Task »
The data beneath this task is to be duplicated exactly, in its entirety.

Material for this exercise »
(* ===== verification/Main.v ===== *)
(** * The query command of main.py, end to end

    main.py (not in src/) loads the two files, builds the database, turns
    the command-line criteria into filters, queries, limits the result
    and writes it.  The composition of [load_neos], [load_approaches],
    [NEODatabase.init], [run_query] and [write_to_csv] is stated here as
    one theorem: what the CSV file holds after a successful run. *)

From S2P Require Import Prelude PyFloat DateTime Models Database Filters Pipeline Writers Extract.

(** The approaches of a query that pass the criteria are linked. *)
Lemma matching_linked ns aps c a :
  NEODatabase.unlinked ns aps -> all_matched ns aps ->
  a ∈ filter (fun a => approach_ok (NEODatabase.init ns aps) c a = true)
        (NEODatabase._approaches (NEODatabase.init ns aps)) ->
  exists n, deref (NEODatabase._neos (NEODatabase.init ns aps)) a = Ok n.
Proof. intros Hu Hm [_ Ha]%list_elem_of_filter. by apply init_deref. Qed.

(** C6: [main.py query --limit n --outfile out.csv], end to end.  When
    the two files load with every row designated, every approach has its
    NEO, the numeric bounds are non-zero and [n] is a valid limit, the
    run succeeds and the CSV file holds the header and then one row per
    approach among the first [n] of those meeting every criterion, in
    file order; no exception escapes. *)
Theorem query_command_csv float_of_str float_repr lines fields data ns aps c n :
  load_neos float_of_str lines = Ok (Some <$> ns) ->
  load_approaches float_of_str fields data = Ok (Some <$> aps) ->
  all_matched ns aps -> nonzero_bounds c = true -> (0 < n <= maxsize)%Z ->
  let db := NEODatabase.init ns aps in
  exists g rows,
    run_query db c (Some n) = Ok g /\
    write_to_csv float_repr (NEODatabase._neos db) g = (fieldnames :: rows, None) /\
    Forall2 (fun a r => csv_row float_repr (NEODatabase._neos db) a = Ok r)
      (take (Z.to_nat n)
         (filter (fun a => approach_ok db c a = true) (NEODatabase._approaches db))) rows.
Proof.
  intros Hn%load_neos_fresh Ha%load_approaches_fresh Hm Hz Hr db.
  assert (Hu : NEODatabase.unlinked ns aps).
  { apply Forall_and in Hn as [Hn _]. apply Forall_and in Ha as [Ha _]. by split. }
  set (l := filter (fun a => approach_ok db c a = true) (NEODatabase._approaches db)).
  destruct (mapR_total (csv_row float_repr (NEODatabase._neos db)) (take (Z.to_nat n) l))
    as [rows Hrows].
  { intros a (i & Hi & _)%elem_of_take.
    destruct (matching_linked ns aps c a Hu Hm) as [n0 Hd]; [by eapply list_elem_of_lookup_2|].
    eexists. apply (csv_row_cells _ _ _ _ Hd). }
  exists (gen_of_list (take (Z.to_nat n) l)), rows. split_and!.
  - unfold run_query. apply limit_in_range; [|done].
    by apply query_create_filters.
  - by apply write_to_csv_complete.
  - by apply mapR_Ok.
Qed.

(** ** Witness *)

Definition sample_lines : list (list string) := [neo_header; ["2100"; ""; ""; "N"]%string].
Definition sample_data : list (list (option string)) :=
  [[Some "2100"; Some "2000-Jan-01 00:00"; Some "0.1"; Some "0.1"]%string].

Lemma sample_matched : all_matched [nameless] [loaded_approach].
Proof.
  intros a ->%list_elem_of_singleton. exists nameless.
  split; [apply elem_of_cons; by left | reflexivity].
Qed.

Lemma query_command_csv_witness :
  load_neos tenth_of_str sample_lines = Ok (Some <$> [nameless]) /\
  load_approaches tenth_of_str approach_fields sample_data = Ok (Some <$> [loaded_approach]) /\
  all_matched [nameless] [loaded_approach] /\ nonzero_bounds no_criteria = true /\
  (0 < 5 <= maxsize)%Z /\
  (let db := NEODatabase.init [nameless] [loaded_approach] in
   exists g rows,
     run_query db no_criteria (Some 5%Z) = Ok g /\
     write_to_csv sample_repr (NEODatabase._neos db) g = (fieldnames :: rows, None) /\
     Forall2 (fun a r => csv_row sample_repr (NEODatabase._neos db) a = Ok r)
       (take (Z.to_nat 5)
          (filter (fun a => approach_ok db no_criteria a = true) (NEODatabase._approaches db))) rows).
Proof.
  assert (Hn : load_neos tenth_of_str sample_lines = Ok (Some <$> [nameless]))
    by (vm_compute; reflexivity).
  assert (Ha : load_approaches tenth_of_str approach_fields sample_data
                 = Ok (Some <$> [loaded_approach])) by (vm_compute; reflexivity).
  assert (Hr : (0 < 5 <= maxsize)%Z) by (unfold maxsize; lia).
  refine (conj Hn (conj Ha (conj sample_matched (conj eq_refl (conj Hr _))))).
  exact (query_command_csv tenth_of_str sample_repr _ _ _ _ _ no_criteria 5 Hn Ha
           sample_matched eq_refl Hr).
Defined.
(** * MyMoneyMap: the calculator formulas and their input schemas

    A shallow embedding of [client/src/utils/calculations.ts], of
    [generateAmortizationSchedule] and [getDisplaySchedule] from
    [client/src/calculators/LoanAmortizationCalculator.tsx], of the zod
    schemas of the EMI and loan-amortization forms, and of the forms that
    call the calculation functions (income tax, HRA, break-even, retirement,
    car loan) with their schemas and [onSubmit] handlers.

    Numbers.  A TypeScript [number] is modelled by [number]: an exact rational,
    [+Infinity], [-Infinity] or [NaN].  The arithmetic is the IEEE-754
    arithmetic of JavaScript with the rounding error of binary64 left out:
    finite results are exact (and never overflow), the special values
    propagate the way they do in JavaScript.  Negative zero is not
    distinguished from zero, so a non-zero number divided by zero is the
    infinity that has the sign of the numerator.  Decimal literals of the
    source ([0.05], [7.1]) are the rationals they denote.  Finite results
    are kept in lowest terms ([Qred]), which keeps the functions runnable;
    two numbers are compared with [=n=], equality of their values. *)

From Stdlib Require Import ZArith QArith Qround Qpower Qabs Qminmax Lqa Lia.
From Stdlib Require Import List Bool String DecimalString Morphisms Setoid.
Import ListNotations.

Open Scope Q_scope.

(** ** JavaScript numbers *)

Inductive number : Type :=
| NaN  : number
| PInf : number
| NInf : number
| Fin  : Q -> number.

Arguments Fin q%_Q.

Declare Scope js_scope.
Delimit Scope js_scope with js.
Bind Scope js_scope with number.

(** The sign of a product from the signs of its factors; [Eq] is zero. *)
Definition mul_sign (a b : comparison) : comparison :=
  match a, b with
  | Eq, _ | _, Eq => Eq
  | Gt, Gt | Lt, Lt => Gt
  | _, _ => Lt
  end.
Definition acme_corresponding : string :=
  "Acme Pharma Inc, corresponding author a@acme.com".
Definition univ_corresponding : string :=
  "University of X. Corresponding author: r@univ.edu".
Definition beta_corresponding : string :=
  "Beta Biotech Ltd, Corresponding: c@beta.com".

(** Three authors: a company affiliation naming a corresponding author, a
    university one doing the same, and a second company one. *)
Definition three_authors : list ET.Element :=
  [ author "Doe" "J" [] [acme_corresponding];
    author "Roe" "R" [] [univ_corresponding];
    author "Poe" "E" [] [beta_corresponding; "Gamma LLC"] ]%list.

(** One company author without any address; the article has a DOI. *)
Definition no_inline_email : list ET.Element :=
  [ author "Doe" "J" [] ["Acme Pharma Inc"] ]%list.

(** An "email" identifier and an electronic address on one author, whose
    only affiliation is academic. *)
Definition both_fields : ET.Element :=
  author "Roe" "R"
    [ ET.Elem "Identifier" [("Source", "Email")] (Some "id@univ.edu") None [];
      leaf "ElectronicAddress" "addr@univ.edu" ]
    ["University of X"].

Response »
(* ===== verification/Main.v ===== *)
(** * The query command of main.py, end to end

    main.py (not in src/) loads the two files, builds the database, turns
    the command-line criteria into filters, queries, limits the result
    and writes it.  The composition of [load_neos], [load_approaches],
    [NEODatabase.init], [run_query] and [write_to_csv] is stated here as
    one theorem: what the CSV file holds after a successful run. *)

From S2P Require Import Prelude PyFloat DateTime Models Database Filters Pipeline Writers Extract.

(** The approaches of a query that pass the criteria are linked. *)
Lemma matching_linked ns aps c a :
  NEODatabase.unlinked ns aps -> all_matched ns aps ->
  a ∈ filter (fun a => approach_ok (NEODatabase.init ns aps) c a = true)
        (NEODatabase._approaches (NEODatabase.init ns aps)) ->
  exists n, deref (NEODatabase._neos (NEODatabase.init ns aps)) a = Ok n.
Proof. intros Hu Hm [_ Ha]%list_elem_of_filter. by apply init_deref. Qed.

(** C6: [main.py query --limit n --outfile out.csv], end to end.  When
    the two files load with every row designated, every approach has its
    NEO, the numeric bounds are non-zero and [n] is a valid limit, the
    run succeeds and the CSV file holds the header and then one row per
    approach among the first [n] of those meeting every criterion, in
    file order; no exception escapes. *)
Theorem query_command_csv float_of_str float_repr lines fields data ns aps c n :
  load_neos float_of_str lines = Ok (Some <$> ns) ->
  load_approaches float_of_str fields data = Ok (Some <$> aps) ->
  all_matched ns aps -> nonzero_bounds c = true -> (0 < n <= maxsize)%Z ->
  let db := NEODatabase.init ns aps in
  exists g rows,
    run_query db c (Some n) = Ok g /\
    write_to_csv float_repr (NEODatabase._neos db) g = (fieldnames :: rows, None) /\
    Forall2 (fun a r => csv_row float_repr (NEODatabase._neos db) a = Ok r)
      (take (Z.to_nat n)
         (filter (fun a => approach_ok db c a = true) (NEODatabase._approaches db))) rows.
Proof.
  intros Hn%load_neos_fresh Ha%load_approaches_fresh Hm Hz Hr db.
  assert (Hu : NEODatabase.unlinked ns aps).
  { apply Forall_and in Hn as [Hn _]. apply Forall_and in Ha as [Ha _]. by split. }
  set (l := filter (fun a => approach_ok db c a = true) (NEODatabase._approaches db)).
  destruct (mapR_total (csv_row float_repr (NEODatabase._neos db)) (take (Z.to_nat n) l))
    as [rows Hrows].
  { intros a (i & Hi & _)%elem_of_take.
    destruct (matching_linked ns aps c a Hu Hm) as [n0 Hd]; [by eapply list_elem_of_lookup_2|].
    eexists. apply (csv_row_cells _ _ _ _ Hd). }
  exists (gen_of_list (take (Z.to_nat n) l)), rows. split_and!.
  - unfold run_query. apply limit_in_range; [|done].
    by apply query_create_filters.
  - by apply write_to_csv_complete.
  - by apply mapR_Ok.
Qed.

(** ** Witness *)

Definition sample_lines : list (list string) := [neo_header; ["2100"; ""; ""; "N"]%string].
Definition sample_data : list (list (option string)) :=
  [[Some "2100"; Some "2000-Jan-01 00:00"; Some "0.1"; Some "0.1"]%string].

Lemma sample_matched : all_matched [nameless] [loaded_approach].
Proof.
  intros a ->%list_elem_of_singleton. exists nameless.
  split; [apply elem_of_cons; by left | reflexivity].
Qed.

Lemma query_command_csv_witness :
  load_neos tenth_of_str sample_lines = Ok (Some <$> [nameless]) /\
  load_approaches tenth_of_str approach_fields sample_data = Ok (Some <$> [loaded_approach]) /\
  all_matched [nameless] [loaded_approach] /\ nonzero_bounds no_criteria = true /\
  (0 < 5 <= maxsize)%Z /\
  (let db := NEODatabase.init [nameless] [loaded_approach] in
   exists g rows,
     run_query db no_criteria (Some 5%Z) = Ok g /\
     write_to_csv sample_repr (NEODatabase._neos db) g = (fieldnames :: rows, None) /\
     Forall2 (fun a r => csv_row sample_repr (NEODatabase._neos db) a = Ok r)
       (take (Z.to_nat 5)
          (filter (fun a => approach_ok db no_criteria a = true) (NEODatabase._approaches db))) rows).
Proof.
  assert (Hn : load_neos tenth_of_str sample_lines = Ok (Some <$> [nameless]))
    by (vm_compute; reflexivity).
  assert (Ha : load_approaches tenth_of_str approach_fields sample_data
                 = Ok (Some <$> [loaded_approach])) by (vm_compute; reflexivity).
  assert (Hr : (0 < 5 <= maxsize)%Z) by (unfold maxsize; lia).
  refine (conj Hn (conj Ha (conj sample_matched (conj eq_refl (conj Hr _))))).
  exact (query_command_csv tenth_of_str sample_repr _ _ _ _ _ no_criteria 5 Hn Ha
           sample_matched eq_refl Hr).
Defined.
(** * MyMoneyMap: the calculator formulas and their input schemas

    A shallow embedding of [client/src/utils/calculations.ts], of
    [generateAmortizationSchedule] and [getDisplaySchedule] from
    [client/src/calculators/LoanAmortizationCalculator.tsx], of the zod
    schemas of the EMI and loan-amortization forms, and of the forms that
    call the calculation functions (income tax, HRA, break-even, retirement,
    car loan) with their schemas and [onSubmit] handlers.

    Numbers.  A TypeScript [number] is modelled by [number]: an exact rational,
    [+Infinity], [-Infinity] or [NaN].  The arithmetic is the IEEE-754
    arithmetic of JavaScript with the rounding error of binary64 left out:
    finite results are exact (and never overflow), the special values
    propagate the way they do in JavaScript.  Negative zero is not
    distinguished from zero, so a non-zero number divided by zero is the
    infinity that has the sign of the numerator.  Decimal literals of the
    source ([0.05], [7.1]) are the rationals they denote.  Finite results
    are kept in lowest terms ([Qred]), which keeps the functions runnable;
    two numbers are compared with [=n=], equality of their values. *)

From Stdlib Require Import ZArith QArith Qround Qpower Qabs Qminmax Lqa Lia.
From Stdlib Require Import List Bool String DecimalString Morphisms Setoid.
Import ListNotations.

Open Scope Q_scope.

(** ** JavaScript numbers *)

Inductive number : Type :=
| NaN  : number
| PInf : number
| NInf : number
| Fin  : Q -> number.

Arguments Fin q%_Q.

Declare Scope js_scope.
Delimit Scope js_scope with js.
Bind Scope js_scope with number.

(** The sign of a product from the signs of its factors; [Eq] is zero. *)
Definition mul_sign (a b : comparison) : comparison :=
  match a, b with
  | Eq, _ | _, Eq => Eq
  | Gt, Gt | Lt, Lt => Gt
  | _, _ => Lt
  end.
Definition acme_corresponding : string :=
  "Acme Pharma Inc, corresponding author a@acme.com".
Definition univ_corresponding : string :=
  "University of X. Corresponding author: r@univ.edu".
Definition beta_corresponding : string :=
  "Beta Biotech Ltd, Corresponding: c@beta.com".

(** Three authors: a company affiliation naming a corresponding author, a
    university one doing the same, and a second company one. *)
Definition three_authors : list ET.Element :=
  [ author "Doe" "J" [] [acme_corresponding];
    author "Roe" "R" [] [univ_corresponding];
    author "Poe" "E" [] [beta_corresponding; "Gamma LLC"] ]%list.

(** One company author without any address; the article has a DOI. *)
Definition no_inline_email : list ET.Element :=
  [ author "Doe" "J" [] ["Acme Pharma Inc"] ]%list.

(** An "email" identifier and an electronic address on one author, whose
    only affiliation is academic. *)
Definition both_fields : ET.Element :=
  author "Roe" "R"
    [ ET.Elem "Identifier" [("Source", "Email")] (Some "id@univ.edu") None [];
      leaf "ElectronicAddress" "addr@univ.edu" ]
    ["University of X"].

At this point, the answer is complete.